The recent findings of a study undertaken by the biologists of University of Kent perhaps point to the harsh realities as to how the laws of nature are evolving in response to historical injustice meted out by the male section to the female section of humanity in the forms of discrimination, harassment, torture and violence.
The researchers found that the Y chromosome, one of the two sex chromosomes in human species and which is essential for reproduction of male sex, is getting reduced both in terms of size and quality. The scientists claim as the chromosome gradually ceases to lose vigour and sustain it would lead to gradual decay of male section of the global community in the future.
The evolution of nature in this way indicates in part that it is retaliating against the prevailing unnatural and artificially fabricated patriarchal society and political and socio-economic domination of male section of societies over female section leading to unequal sex-ratio, foeticide, girl infanticide and cases of gender violence in family and public sphere.
Apart from theoretical contributions from feminist scholars, gender inequalities, discrimination and violence have not received much attention in case studies which mostly get obscured within the larger umbrella of human rights violations and communal violence.
In the West, women for long were considered part of the private sphere (family) and treated as emotional beings without possessing rationality and the capacity to contribute to the public sphere (society). She was considered eligible for reproduction and not for production. She was kept outside the domain of knowledge until the feminist movements brought women to the public sphere. However, the divisions between the public man and private woman still persist as the patriarchal knowledge system that was generated much earlier during the dawn of the modern civilization still exists.
Similarly, India has been witnessing a patriarchal society since long Sati Pratha (Tradition) a superstition, was associated with gender violence. According to the practice of Sati, when a husband died for any reasons be it diseases or any mishap, his wife (widow) was forced by the traditions to go for self-immolation on the funeral pyre of her husband even if she was not psychologically prepared to sacrifice her life and go through so much of pain. Her life was considered to end with the end of life of her husband. Raja Ram Mohan Roy is known as the father of Modern India because he fought against such a mediaeval dogma and influenced the then British authorities to ban such a heinous practice.
The patriarchal structure of Indian society was not limited to practice of Sati. Widows in India were not allowed to remarry. Girl Children without mental and physical maturity were forced to marry under a long held practice known as Child Marriage System. All these practices were banned by the laws of the post-independence modern Indian state.
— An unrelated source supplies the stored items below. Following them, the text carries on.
(** The entry and whether the new window needs no entry of its own. *)
Definition mergeW (wp : windows) (ohour chour : float32) : windows * bool :=
  if SFeqb (opentime wp) midnight_before && SFeqb (closetime wp) midnight_behind then (wp, true)
  else if SFeqb ohour midnight_before && SFeqb chour midnight_behind then (Window midnight_before midnight_behind, true)
  else if SFeqb ohour midnight_behind && SFeqb chour midnight_behind then (wp, true)
  else if SFleb chour ohour then (wp, true)
  else if SFeqb (opentime wp) midnight_behind && SFeqb (closetime wp) midnight_behind then (Window ohour chour, true)
  else
    let ohour := if SFleb ohour (float_of_int 0) then midnight_before else ohour in
    let chour := if SFleb (float_of_int 24) chour then midnight_behind else chour in
    if negb (SFltb chour (opentime wp)) && negb (SFltb (closetime wp) ohour)
    then (Window (fmin ohour (opentime wp)) (fmax chour (closetime wp)), true)
    else (wp, false).

Definition new_wind : windows := Window midnight_behind midnight_behind.
Definition fill_wind (ohour chour : float32) : windows := if SFltb ohour chour then Window ohour chour else new_wind.

(** An empty list is a null pointer. When entries have grown, all but the first are
    inserted again. *)
Fixpoint insert_loop (fuel : nat) (ws : list windows) (ohour chour : float32) : option (list windows) :=
  match fuel with
  | O => None
  | S fuel =>
      match (fun wp => mergeW wp ohour chour) <$> ws with
      | [] => Some [fill_wind ohour chour]
      | (first, m) :: rest =>
          if m || existsb snd rest
          then foldl (fun l wp => l ← l; insert_loop fuel l (opentime wp) (closetime wp)) (Some [first]) (fst <$> rest)
          else Some (ws ++ [fill_wind ohour chour])
      end
  end.

Definition insertW (ws : list windows) (ohour chour : float32) : list windows :=
  default [] (insert_loop (S (length ws)) ws ohour chour).

(** ** The week: eight lists, of which the first is not used *)

Abbreviation week := (list (list windows)).

Definition on_day (i : Z) (ohour chour : float32) (wk : week) : week := alter (fun ws => insertW ws ohour chour) (Z.to_nat i) wk.
Definition day_list (wk : week) (i : Z) : list windows := default [] (wk !! Z.to_nat i).
Definition days : list Z := [1; 2; 3; 4; 5; 6; 7].

(** Days without a window are closed. *)
Definition close_others (wk : week) : week :=
  foldl (fun wk j => match day_list wk j with [] => on_day j midnight_behind midnight_behind wk | _ => wk end) wk days.

(** The loop over the days behind the first one; [fuel] days are left in the week. *)
Fixpoint to_last_day (fuel : nat) (i cday : Z) (chour : float32) (wk : week) : week :=
  match fuel with
  | O => wk
  | S fuel =>
      let i := if i =? 8 then 1 else i in
      if i =? cday then close_others (on_day i midnight_before chour wk)
      else to_last_day fuel (i + 1) cday chour (on_day i midnight_before midnight_behind wk)
  end.

(** [None] for the result -1, which leaves the week as it is. *)
Definition addWindow (wordpair : cstr) (wk : week) : option week :=
  '(oword, cword) ← split_first wordpair "-";
  '(chour, cday) ← parse_time cword;
  '(ohour, oday) ← parse_time oword;
  if ((oday =? 0) || (cday =? 0)) && negb (oday =? cday) then None
  else
    let '(ohour, chour) :=
      if (oday =? 0) && (cday =? 0) && SFeqb ohour chour then (midnight_behind, midnight_behind) else (ohour, chour) in
    if oday =? 0 then
      Some (if SFltb chour ohour
            then foldl (fun wk i => on_day i midnight_before chour (on_day i ohour midnight_behind wk)) wk days
            else foldl (fun wk i => on_day i ohour chour wk) wk days)
    else if oday =? cday then
      if SFltb chour ohour then None
      else
        let '(ohour, chour) := if SFeqb ohour chour then (midnight_behind, midnight_behind) else (ohour, chour) in
        let wk := on_day oday ohour chour wk in
        Some (foldl (fun wk j => match day_list wk j with
                                 | [] => if negb (j =? oday) then on_day j midnight_behind midnight_behind wk else wk
                                 | _ => wk end) wk days)
    else Some (to_last_day 7 (oday + 1) cday chour (on_day oday ohour midnight_behind wk)).

(** ** Looking at the window of a time *)

Record dayhour := DayHour { day : Z; hour : float32 }.

(** The local time in the text that ctime makes, as in [Thu Nov 24 18:22:48 1986]. The day
    stays when it is none of the seven names. *)
Definition getDayHour (timep : cstr) (dayPtr : dayhour) : dayhour :=
  let name := take 3 timep in
  let d := if bool_decide (name = lit "Sun") then 7 else if bool_decide (name = lit "Mon") then 1
           else if bool_decide (name = lit "Tue") then 2 else if bool_decide (name = lit "Wed") then 3
           else if bool_decide (name = lit "Thu") then 4 else if bool_decide (name = lit "Fri") then 5
           else if bool_decide (name = lit "Sat") then 6 else day dayPtr in
  let h := to_float (atof (take 2 (drop 11 timep))) in
  DayHour d (to_float (SFadd 53 1024 h (SFdiv 53 1024 (atof (take 2 (drop 14 timep))) (double_of_int 60)))).

(** [now + (x - dayhour->hour) * 3600] in floats. *)
Definition edge_at (now : Z) (x : float32) (d : dayhour) : Z :=
  to_long (SFadd 24 128 (float_of_int now) (SFmul 24 128 (SFsub 24 128 x (hour d)) (float_of_int 3600))).

(** [*active] and [*wind_edge]. *)
Definition checkWindow (d : dayhour) (now : Z) (wp : windows) (st : bool * Z) : bool * Z :=
  let '(active, wind_edge) := st in
  if SFleb (opentime wp) (hour d) && SFltb (hour d) (closetime wp)
  then (true, Z.min (edge_at now (closetime wp) d) wind_edge)
  else (active, Z.min (edge_at now (fmin (opentime wp) (float_of_int 24)) d) wind_edge).

(** The loops over a list, with and without a break at the first open window. *)
Fixpoint scan_first (d : dayhour) (now : Z) (ws : list windows) (st : bool * Z) : bool * Z :=
  match ws with
  | [] => st
  | wp :: ws => let st := checkWindow d now wp st in if fst st then st else scan_first d now ws st
  end.

Definition scan_all (d : dayhour) (now : Z) (ws : list windows) (st : bool * Z) : bool * Z :=
  foldl (fun st wp => checkWindow d now wp st) st ws.

(** [now + (24.0 - dayhour.hour) * 3600.0] in doubles. *)
Definition end_of_day (now : Z) (d : dayhour) : Z :=
  to_long (SFadd 53 1024 (double_of_int now)
    (SFmul 53 1024 (SFsub 53 1024 (double_of_int 24) (hour d)) (double_of_int 3600))).

Section Clock.
(** The text of a time, and the last second of its day ([mktime] with 23:59:59). [dh] is
    the content of a local variable before [getDayHour] fills it. *)
Context (ctime : Z -> cstr) (last_second : Z -> Z) (dh : dayhour).

Definition local_time (t : Z) : dayhour := getDayHour (ctime t) dh.

(** ** Conditions (mbd.window.c) *)

Definition WINDOW_CLOSE : Z := 0.
Definition WINDOW_OPEN : Z := 1.

Record timeWindow := TimeW { tw_status : Z; tw_week : week; tw_windEdge : Z }.

Definition newTimeWindow : timeWindow := TimeW WINDOW_OPEN (replicate 8 []) 0.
Notwithstanding the laws of gender equality that have been inscribed into the Constitution of India, the society still grapples with issues pertaining to gender inequalities and violence. India has gradually witnessed the laws relating to crimes against women getting strengthened from time to time for instance, the definition of rape in India has been widened to include non-penetrative acts and the age threshold for rape trials has been lowered so that 16-year adults can be tried. However, people commit such crimes with impunity and disregard for the constitutional provisions and parliamentary laws decreeing protection of women.
Cases pertaining to gender insensitivity and violence are increasing among people in different aspects of life ranging from cruelty by husbands and relatives to illegal determination of sex onto sexual harassment at work place, abductions, assaults, and rapes. The sordid statistics of National Crime Records Bureau (NCRB) while raised deep concerns indicating a rising patriarchal structure in the Indian society with surge in crimes against women, more serious concerns emerge from the data published in the Association for Democratic Reforms (ADR) and National Election Watch (NEW) reports according to which more than a hundred fifty sitting MPs and MLAs have cases related to crime against women.
The crude realities of such a patriarchal state and social structure have further deteriorated following the brutal and macabre acts of raping and murdering the female doctor at RG Kar Medical College by some perpetrators in Kolkata on August 9. West Bengal is on the verge of state emergency as politicisation of the issue driving a rampage over a nexus between political establishment and suspected culprits raised its ugly head.
Nature is perhaps retaliating the patriarchal state and social structures by slowly eating into the vitality and existence of Y chromosome that could fundamentally alter the human reproduction process and raise uncertainties around the evolution of human species. While the scientific community acknowledge that the nature could evolve with new sex-determining systems, possibilities could not be ruled out that there could be the emergence of entirely new human species.